Tornadoes raking communities across the Midwest and Plains left five people dead and at least 29 injured in Oklahoma, damaging a hospital, homes and other buildings as a vast severe weather front plunged eastward Sunday across the nation's midsection.Thanks to online streaming, I spent several hours last night watching live TV coverage from Oklahoma City and Wichita as first a complex of storms with a tornado moved out of Oklahoma and tracked all the way past Wichita, hitting the southern suburbs, and then a little later as a line developed in Western Oklahoma and began the march across the state. I was watching Channel 9 in Oklahoma City as one of their storm spotters reported a large tornado hitting Woodward, OK, almost with no warning. The sirens in town never went off and many were warned only by the TV and radio reports.

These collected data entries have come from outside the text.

(* ===== verification/PageTable.v ===== *)
(** PageTable: the four-level page tables of x86-64 ([arch/x86_64/table.cpp], [table.hpp],
    [mm/table.hpp]): definitions.

    The tables live in frames of the frame allocator and are read and written through the direct
    map, so the operations run on the allocator's state.  [invlpg] and the reload of CR3 do not
    change memory and have no counterpart. *)

From Stdlib Require Import ZArith Lia.
From stdpp Require Import prelude gmap.
From S2P Require Import Prelude Mem Block Klibc Bitmap Frame.

(** [arch_table::arch_page_table_flags] *)
Definition arch_null : Z := 0.
Definition arch_present : Z := 1.
Definition arch_read_write : Z := 2.
Definition arch_user : Z := 4.
Definition arch_no_executable : Z := 9223372036854775808.

(** [table::page_table_flags] *)
Definition pt_present : Z := 1.
Definition pt_read_write : Z := 2.
Definition pt_user : Z := 4.
Definition pt_executable : Z := 8.

(** [class page_table] *)
Record page_table := Page_table { phys_addr : Z; user : bool }.
Definition get_phys_addr (t : page_table) : Z := phys_addr t.
Definition from_current (cr3 : Z) (user : bool) : page_table := Page_table cr3 user.

(** The nine bits of a virtual address that index a table. *)
Definition l4_index (virt_addr : Z) : Z := Z.shiftr virt_addr 39 &! 511.
Definition l3_index (virt_addr : Z) : Z := Z.shiftr virt_addr 30 &! 511.
Definition l2_index (virt_addr : Z) : Z := Z.shiftr virt_addr 21 &! 511.
Definition l1_index (virt_addr : Z) : Z := Z.shiftr virt_addr 12 &! 511.

(** The masks of the file. *)
Definition WALK_MASK : Z := 281474976706560.          (* 0x000fffffffff000 *)
Definition COPY_MASK : Z := 140737488351232.          (* 0x00007ffffffff000 *)
Definition COPY_FLAGS : Z := 18446462598732845055.    (* 0xFFFF000000000FFF *)

Section PageTable.
Context (physical_memory_offset : Z).
Abbreviation phys_to_virt := (phys_to_virt physical_memory_offset).
Abbreviation virt_to_phys := (virt_to_phys physical_memory_offset).

(** [x & ~hhdm::physical_memory_offset & ~(PAGE_SIZE - 1)] *)
Definition frame_bits (x : Z) : Z :=
  x &! ~! physical_memory_offset &! ~! (PAGE_SIZE - 1).

(** [&table->entries[i]] *)
Definition entry (table i : Z) : Z := table +! 8 *! i.

Definition page_table_clear (table : Z) : BM unit := forM 0 512 (fun i => sto (entry table i) 0).

Definition page_table_create (e : Z) : BM Z :=
  value <- ld e ;;
  if value =? 0 then
    frame <- alloc_frames 1 ;;
    let value := frame |! arch_present |! arch_read_write |! arch_user in
    sto e value ;;
    let table := phys_to_virt (frame_bits value) in
    page_table_clear table ;;
    ret table
  else ret (phys_to_virt (frame_bits value)).

Definition arch_flags (flags : Z) : Z :=
  let f := arch_null in
  let f := if has_flag flags pt_present then f |! arch_present else f in
  let f := if has_flag flags pt_read_write then f |! arch_read_write else f in
  let f := if has_flag flags pt_user then f |! arch_user else f in
  if has_flag flags pt_executable then f else f |! arch_no_executable.

Definition map (this : page_table) (virt_addr phys_addr flags : Z) : BM unit :=
  let l4_table := phys_to_virt (get_phys_addr this) in
  l3_table <- page_table_create (entry l4_table (l4_index virt_addr)) ;;
  l2_table <- page_table_create (entry l3_table (l3_index virt_addr)) ;;
  l1_table <- page_table_create (entry l2_table (l2_index virt_addr)) ;;
  sto (entry l1_table (l1_index virt_addr)) (frame_bits phys_addr |! arch_flags flags).

Definition map_range (this : page_table) (virt_addr phys_addr count flags : Z) : BM unit :=
  forM 0 count (fun i =>
    if phys_addr =? 0 then
      frame <- alloc_frames 1 ;; map this (virt_addr +! i *! PAGE_SIZE) frame flags
    else map this (virt_addr +! i *! PAGE_SIZE) (phys_addr +! i *! PAGE_SIZE) flags).

(** The table that an entry points to, as [unmap] and [translate_addr] walk. *)
Definition walk (e : Z) : BM Z := value <- ld e ;; ret (phys_to_virt (value &! WALK_MASK)).

(** [e = 0; free_frames(e & ..., 1)]: the entry is read back after it has been cleared. *)
Definition clear_entry (e : Z) : BM unit :=
  sto e 0 ;; value <- ld e ;; free_frames (frame_bits value) 1.

Definition unmap (this : page_table) (virt_addr : Z) : BM unit :=
  let l4_table := phys_to_virt (get_phys_addr this) in
  l3_table <- walk (entry l4_table (l4_index virt_addr)) ;;
  l2_table <- walk (entry l3_table (l3_index virt_addr)) ;;
  l1_table <- walk (entry l2_table (l2_index virt_addr)) ;;
  clear_entry (entry l4_table (l4_index virt_addr)) ;;
  clear_entry (entry l3_table (l3_index virt_addr)) ;;
  clear_entry (entry l2_table (l2_index virt_addr)) ;;
  clear_entry (entry l1_table (l1_index virt_addr)).

Definition unmap_range (this : page_table) (virt_addr count : Z) : BM unit :=
  forM 0 count (fun i => unmap this (virt_addr +! i *! PAGE_SIZE)).

Definition translate_addr (this : page_table) (virt_addr : Z) : BM Z :=
  let l4_table := phys_to_virt (get_phys_addr this) in
  l3_table <- walk (entry l4_table (l4_index virt_addr)) ;;
  l2_table <- walk (entry l3_table (l3_index virt_addr)) ;;
  l1_table <- walk (entry l2_table (l2_index virt_addr)) ;;
  value <- ld (entry l1_table (l1_index virt_addr)) ;;
  ret (frame_bits value).

(** [copy_page_table_recursive]: the source is a physical address, the result a virtual one. *)
Fixpoint copy_page_table_recursive (level : nat) (source : Z) (all_copy kernel_space : bool) : BM Z :=
  if source =? NULL then ret NULL
  else
    match level with
    | O =>
        if kernel_space then ret source
        else
          frame <- alloc_frames 1 ;;
          let new_page_table := phys_to_virt frame in
          memcpy new_page_table (phys_to_virt source) PAGE_SIZE ;;
          ret new_page_table
    | S level' =>
        phy_frame <- alloc_frames 1 ;;
        let new_table := phys_to_virt phy_frame in
        let is_top := (level =? 4)%nat in
        forM 0 (if all_copy then 512 else if is_top then 256 else 512) (fun i =>
          value <- ld (entry (phys_to_virt source) i) ;;
          if negb (value =? 0) then sto (entry new_table i) value
          else
            new_page_table <- copy_page_table_recursive level' (value &! COPY_MASK) all_copy
              (if is_top then 256 <=? i else kernel_space) ;;
            sto (entry new_table i) (virt_to_phys new_page_table |! (value &! COPY_FLAGS))) ;;
        ret new_table
    end.

(** [free_page_table_recursive]: [table] is a virtual address. *)
Fixpoint free_page_table_recursive (level : nat) (table : Z) : BM unit :=
  if table =? phys_to_virt 0 then ret tt
  else
    match level with
    | O => free_frames (virt_to_phys table) 1
    | S level' =>
        forM 0 (if (level =? 4)%nat then 256 else 512) (fun i =>
          value <- ld (entry table i) ;;
          free_page_table_recursive level' (phys_to_virt (value &! COPY_MASK))) ;;
        free_frames (virt_to_phys table) 1
    end.

(** [context::mm_context_t]: two words at an address. *)
Definition page_table_phys_of (mm : Z) : Z := mm.
Definition ref_count_of (mm : Z) : Z := mm +! 8.

Definition free_page_table (directory : Z) : BM unit :=
  ref_count <- ld (ref_count_of directory) ;;
  if ref_count =? 1 then
    phys <- ld (page_table_phys_of directory) ;;
    free_page_table_recursive 4 (phys_to_virt phys)
  else sto (ref_count_of directory) (ref_count -! 1).

(** [clone_page_table], with the [malloc] of the kernel heap as a parameter, between taking
    [clone_lock] and giving it back ([clone_mm] of [Syscall] does both). *)
Definition clone_page_table (malloc : Z -> BM Z) (old flags : Z) : BM Z :=
  let share := has_flag flags 256 in
  if share then
    ref_count <- ld (ref_count_of old) ;;
    sto (ref_count_of old) (ref_count +! 1) ;;
    ret old
  else
    new_mm <- malloc 16 ;;
    memset new_mm 0 16 ;;
    old_phys <- ld (page_table_phys_of old) ;;
    new_table <- copy_page_table_recursive 4 old_phys share false ;;
    sto (page_table_phys_of new_mm) (virt_to_phys new_table) ;;
    new_phys <- ld (page_table_phys_of new_mm) ;;
    old_phys <- ld (page_table_phys_of old) ;;
    memcpy (phys_to_virt new_phys +! 256 * 8) (phys_to_virt old_phys +! 256 * 8) (PAGE_SIZE / 2) ;;
    ref_count <- ld (ref_count_of new_mm) ;;
    sto (ref_count_of new_mm) (ref_count +! 1) ;;
    ret new_mm.
End PageTable.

Oklahoma emergency officials said five people died after a tornado touched down at 12:18 a.m. Sunday in and around the northwest Oklahoma town of Woodward, the high winds damaging homes, toppling trees and downing power lines about 140 miles northwest of Oklahoma City. The brunt of the damage was reported on the west side of the town of about 12,000 and its outskirts, where search teams scoured the rubble for hours for any still trapped or injured.
Storms also were reported in Kansas, Iowa and Nebraska as a wide-ranging storm system lumbered its way across the nation's midsection Saturday and Sunday.
There's still a chance of storms today, though the tornado threat is reduced. It's that time of the year.